------ DATASET ENTRIES ------

(** ** Reading *)

(** The packets at the head of the queue that have been read. *)
Definition drop_used (sk : Z) : M unit :=
  loop (λ _ : unit,
    skb ← skb_peek (sk + so_receive_queue);
    if skb =? NULL then mret (inr tt) else
    u ← load (skb + skb_used);
    if u =? 0 then mret (inr tt) else
    skb_unlink skb;;
    store (skb + skb_sk) sk;;
    mret (inl tt)) tt.

Definition cleanup_rbuf (pdev sk : Z) : M unit :=
  p ← load (sk + so_prot); f ← load (p + po_rspace); left ← rspace f sk;
  drop_used sk;;
  p ← load (sk + so_prot); f ← load (p + po_rspace); sp ← rspace f sk;
  if sp =? left then mret tt else
  b ← load (sk + so_ack_backlog); store (sk + so_ack_backlog) (s8 (b + 1));;
  w ← load (sk + so_window); br ← load (sk + so_bytes_rcv); mtu ← load (sk + so_mtu);
  if sp >? u32 (w - br + mtu) then tcp_read_wakeup pdev sk else
  was_active ← del_timer (sk + so_retransmit_timer);
  e ← load (sk + so_timer + expires);
  if (was_active =? 0) || (TCP_ACK_TIME <? e) then reset_timer sk TIME_WRITE TCP_ACK_TIME
  else add_timer (sk + so_retransmit_timer);; mret tt.

(** The search for the packet with the next byte. *)
Definition read_search (sk flags : Z) : M found :=
  skb ← skb_peek (sk + so_receive_queue);
  loop (λ skb,
    if skb =? NULL then mret (inr NotFound) else
    seq ← load (sk + so_copied_seq); th ← load (skb + skb_h); ts ← load32 (th + th_seq);
    if before seq ts then mret (inr NotFound) else
    syn ← get_field th f_syn;
    let offset := if negb (syn =? 0) then u32 (u32 (seq - ts) - 1) else u32 (seq - ts) in
    l ← load (skb + skb_len);
    if offset <? l then mret (inr (FoundData skb offset)) else
    fin ← get_field th f_fin;
    if negb (fin =? 0) then mret (inr (FoundFin skb)) else
    (if Z.land flags MSG_PEEK =? 0 then store (skb + skb_used) 1 else mret tt);;
    n ← load (skb + sk_next);
    if negb (n =? sk + so_receive_queue) then mret (inl n) else mret (inr NotFound)) skb.

(** The packet with the end of the data; the member [shutdown] is compared and not set. *)
Definition read_fin (sk skb : Z) : M unit :=
  seq ← load (sk + so_copied_seq); store (sk + so_copied_seq) (u32 (seq + 1));;
  store (skb + skb_used) 1;;
  _ ← load (sk + so_shutdown);
  mret tt.

(** Data from a packet: the new state of the loop, or the result when the loop is left. *)
Definition read_data (sk skb offset to len copied : Z) : M ((Z * Z * Z) + Z) :=
  u ← load (skb + skb_users); store (skb + skb_users) (u16 (u + 1));;
  l ← load (skb + skb_len);
  let used := u32 (l - offset) in
  let used := if u32 len <? used then u32 len else used in
  if negb (copied =? 0) then mret (inr copied) else
  seq ← load (sk + so_copied_seq); store (sk + so_copied_seq) (u32 (seq + used));;
  th ← load (skb + skb_h); hl ← get_field th f_len;
  memcpy_tofs to th (u32 (hl * 4 + offset)) used;;
  let copied := s32 (copied + used) in
  let len := s32 (len - used) in
  u ← load (skb + skb_users); store (skb + skb_users) (u16 (u - 1));;
  l ← load (skb + skb_len);
  if u32 (used + offset) <? l then mret (inl (to + used, len, copied)) else
  th ← load (skb + skb_h); fin ← get_field th f_fin;
  if negb (fin =? 0) then read_fin sk skb;; mret (inr copied) else
  store (skb + skb_used) 1;;
  mret (inl (to + used, len, copied)).

(** No data: [Some v] when the loop is left with the result [v]. *)
Definition read_wait (pdev sk nonblock copied : Z) : M (option Z) :=
  if negb (copied =? 0) then mret (Some copied) else
  e ← load (sk + so_err);
  if negb (e =? 0) then store (sk + so_err) 0;; mret (Some (- e)) else
  st ← load (sk + so_state);
  if st =? TCP_CLOSE then
    d ← load (sk + so_done);
    if d =? 0 then store (sk + so_done) 1;; mret (Some copied) else mret (Some (- ENOTCONN))
  else
  sh ← load (sk + so_shutdown);
  if negb (Z.land sh RCV_SHUTDOWN =? 0) then store (sk + so_done) 1;; mret (Some copied) else
  if negb (nonblock =? 0) then mret (Some (- EAGAIN)) else
  cleanup_rbuf pdev sk;;
  release_sock sk;;
  so ← load (sk + so_socket); fl ← load (so + ss_flags); store (so + ss_flags) (Z.lor fl SO_WAITDATA);;
  schedule;;
  so ← load (sk + so_socket); fl ← load (so + ss_flags); store (so + ss_flags) (Z.land fl (Z.lnot SO_WAITDATA));;
  store (sk + so_inuse) 1;;
  intr ← signal_pending;
  mret (if intr : bool then Some (- ERESTARTSYS) else None).

Definition read_round (pdev sk nonblock flags to len copied : Z) : M ((Z * Z * Z) + Z) :=
  cur ← load current; store (cur + state) TASK_INTERRUPTIBLE;;
  r ← read_search sk flags;
  match r with
  | FoundData skb offset => read_data sk skb offset to len copied
  | FoundFin skb => read_fin sk skb;; mret (inr copied)
  | NotFound =>
      w ← read_wait pdev sk nonblock copied;
      match w with Some v => mret (inr v) | None => mret (inl (to, len, copied)) end
  end.

Definition tcp_read (turns : nat) (pdev wait sk to len nonblock flags : Z) : M Z :=
  cur ← load current; store (wait + wq_task) cur;; store (wait + wq_next) NULL;;
  st ← load (sk + so_state);
  if st =? TCP_LISTEN then mret (- ENOTCONN) else
  q ← load (sk + so_sleep);
  add_wait_queue q wait;;
  store (sk + so_inuse) 1;;
  copied ← run (S turns) (λ '(to, len, copied),
    if len >? 0 then read_round pdev sk nonblock flags to len copied else mret (inr copied)) (to, len, 0);
  q ← load (sk + so_sleep);
  remove_wait_queue q wait;;
  cur ← load current; store (cur + state) TASK_RUNNING;;
  cleanup_rbuf pdev sk;;
  release_sock sk;;
  mret copied.

Definition tcp_recvfrom (turns : nat) (pdev wait sk to to_len nonblock flags addr addr_len : Z) : M Z :=
  (if negb (addr_len =? NULL) then store addr_len sizeof_sockaddr_in else mret tt);;
  ret ← tcp_read turns pdev wait sk to to_len nonblock flags;
  if ret <? 0 then mret ret else
  (if negb (addr =? NULL) then
     store16 (addr + sa_family) AF_INET;;
     d ← load16 (sk + so_dummy_th + th_dest); store16 (addr + sin_port) d;;
     da ← load (sk + so_daddr); store32 (addr + sin_addr) da
   else mret tt);;
  mret ret.

(** ** Closing *)

Definition tcp_close_state (sk dead : Z) : M Z :=
  st ← load (sk + so_state);
  let '(ns, send_fin) := close_next st in
  set_state sk ns;;
  (if negb (dead =? 0) && (ns =? TCP_FIN_WAIT2) then
     timer_active ← del_timer (sk + so_timer);
     if negb (timer_active =? 0) then add_timer (sk + so_timer);; mret tt
     else reset_timer sk TIME_CLOSE TCP_FIN_TIMEOUT
   else mret tt);;
  mret send_fin.

(** The header is built behind the one in the socket, not in the packet. *)
Definition tcp_send_fin (pdev sk : Z) : M unit :=
  prot ← load (sk + so_prot);
  let th := sk + so_dummy_th in
  store pdev NULL;;
  release_sock sk;;
  f ← load (prot + po_wmalloc);
  skb ← wmalloc f sk MAX_RESET_SIZE 1 GFP_KERNEL;
  store (sk + so_inuse) 1;;
  if skb =? NULL then mret tt else
  store (skb + skb_sk) sk;;
  store (skb + skb_len) sizeof_tcphdr;;
  lr ← load (sk + so_localroute); store (sk + so_localroute) lr;;
  f ← load (prot + po_build_header);
  sa ← load (sk + sk_saddr); da ← load (sk + so_daddr); o ← load (sk + so_opt); tos ← load (sk + so_ip_tos); ttl ← load (sk + so_ip_ttl);
  tmp ← build_header f skb sa da pdev IPPROTO_TCP o sizeof_tcphdr tos ttl;
  if tmp <? 0 then
    store (skb + skb_free) 1;;
    f ← load (prot + po_wfree); ma ← load (skb + skb_mem_addr); ml ← load (skb + skb_mem_len);
    wfree f sk ma ml;;
    ws ← load (sk + so_write_seq); store (sk + so_write_seq) (u32 (ws + 1));;
    t ← del_timer (sk + so_timer);
    if negb (t =? 0) then add_timer (sk + so_timer);; mret tt else reset_timer sk TIME_CLOSE TCP_TIMEOUT_LEN
  else
  let th2 := th + tmp in
  l ← load (skb + skb_len); store (skb + skb_len) (u32 (l + tmp));;
  dev ← load pdev; store (skb + skb_dev) dev;;
  memncpy th2 th sizeof_tcphdr;;
  ws ← load (sk + so_write_seq); store32 (th2 + th_seq) (htonl ws);;
  ws ← load (sk + so_write_seq); store (sk + so_write_seq) (u32 (ws + 1));;
  ws ← load (sk + so_write_seq); store (skb + skb_h) ws;;
  set_field th2 f_ack 1;;
  a ← load (sk + so_acked_seq); store32 (th + th_ack_seq) (ntohl a);;
  win ← tcp_select_window sk; store (sk + so_window) (u16 win);; store16 (th2 + th_window) (u16 (ntohs win));;
  set_field th2 f_fin 1;;
  set_field th2 f_len (sizeof_tcphdr / 4);;
  sa ← load (sk + sk_saddr); da ← load (sk + so_daddr);
  tcp_send_checksum th2 sa da sizeof_tcphdr sk;;
  q ← skb_peek (sk + so_write_queue);
  if negb (q =? NULL) then
    store (skb + skb_free) 0;;
    n ← load (skb + sk_next);
    (if negb (n =? NULL) then skb_unlink skb else mret tt);;
    skb_queue_tail (sk + so_write_queue) skb
  else
    ws ← load (sk + so_write_seq); store (sk + so_sent_seq) ws;;
    p ← load (sk + so_prot); f ← load (p + po_queue_xmit); dev ← load pdev;
    queue_xmit f sk dev skb 0;;
    rto ← load (sk + so_rto);
    reset_timer sk TIME_WRITE rto.

(** The test of the state is a disjunction. *)
Definition tcp_shutdown (pdev sk now : Z) : M unit :=
  if Z.land now SEND_SHUTDOWN =? 0 then mret tt else
  st ← load (sk + so_state);
  if negb (st =? TCP_FIN_WAIT1) || negb (st =? TCP_FIN_WAIT2) || negb (st =? TCP_CLOSING) || negb (st =? TCP_LAST_ACK) ||
     negb (st =? TCP_TIME_WAIT) || negb (st =? TCP_CLOSE) || negb (st =? TCP_LISTEN) then mret tt else
  store (sk + so_inuse) 1;;
  sh ← load (sk + so_shutdown); store (sk + so_shutdown) (Z.lor sh SEND_SHUTDOWN);;
  p ← load (sk + so_partial);
  (if negb (p =? NULL) then send_partial sk else mret tt);;
  s ← tcp_close_state sk 0;
  (if negb (s =? 0) then tcp_send_fin pdev sk else mret tt);;
  release_sock sk.

(** [close] is [tcp_close]. *)
Definition tcp_close_pending (close : Z → Z → M unit) (sk : Z) : M unit :=
  loop (λ _ : unit,
    skb ← skb_dequeue (sk + so_receive_queue);
    if skb =? NULL then mret (inr tt) else
    s ← load (skb + skb_sk); store (s + so_dead) 1;;
    s ← load (skb + skb_sk); close s 0;;
    mret (inl tt)) tt.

------

Out of the listing above, reproduce exactly the lines from the one with "if negb (fin =? 0) then read_fin" up to and including the one with "add_wait_queue q wait;;".

▶ _TASK RESULT_
  if negb (fin =? 0) then read_fin sk skb;; mret (inr copied) else
  store (skb + skb_used) 1;;
  mret (inl (to + used, len, copied)).

(** No data: [Some v] when the loop is left with the result [v]. *)
Definition read_wait (pdev sk nonblock copied : Z) : M (option Z) :=
  if negb (copied =? 0) then mret (Some copied) else
  e ← load (sk + so_err);
  if negb (e =? 0) then store (sk + so_err) 0;; mret (Some (- e)) else
  st ← load (sk + so_state);
  if st =? TCP_CLOSE then
    d ← load (sk + so_done);
    if d =? 0 then store (sk + so_done) 1;; mret (Some copied) else mret (Some (- ENOTCONN))
  else
  sh ← load (sk + so_shutdown);
  if negb (Z.land sh RCV_SHUTDOWN =? 0) then store (sk + so_done) 1;; mret (Some copied) else
  if negb (nonblock =? 0) then mret (Some (- EAGAIN)) else
  cleanup_rbuf pdev sk;;
  release_sock sk;;
  so ← load (sk + so_socket); fl ← load (so + ss_flags); store (so + ss_flags) (Z.lor fl SO_WAITDATA);;
  schedule;;
  so ← load (sk + so_socket); fl ← load (so + ss_flags); store (so + ss_flags) (Z.land fl (Z.lnot SO_WAITDATA));;
  store (sk + so_inuse) 1;;
  intr ← signal_pending;
  mret (if intr : bool then Some (- ERESTARTSYS) else None).

Definition read_round (pdev sk nonblock flags to len copied : Z) : M ((Z * Z * Z) + Z) :=
  cur ← load current; store (cur + state) TASK_INTERRUPTIBLE;;
  r ← read_search sk flags;
  match r with
  | FoundData skb offset => read_data sk skb offset to len copied
  | FoundFin skb => read_fin sk skb;; mret (inr copied)
  | NotFound =>
      w ← read_wait pdev sk nonblock copied;
      match w with Some v => mret (inr v) | None => mret (inl (to, len, copied)) end
  end.

Definition tcp_read (turns : nat) (pdev wait sk to len nonblock flags : Z) : M Z :=
  cur ← load current; store (wait + wq_task) cur;; store (wait + wq_next) NULL;;
  st ← load (sk + so_state);
  if st =? TCP_LISTEN then mret (- ENOTCONN) else
  q ← load (sk + so_sleep);
  add_wait_queue q wait;;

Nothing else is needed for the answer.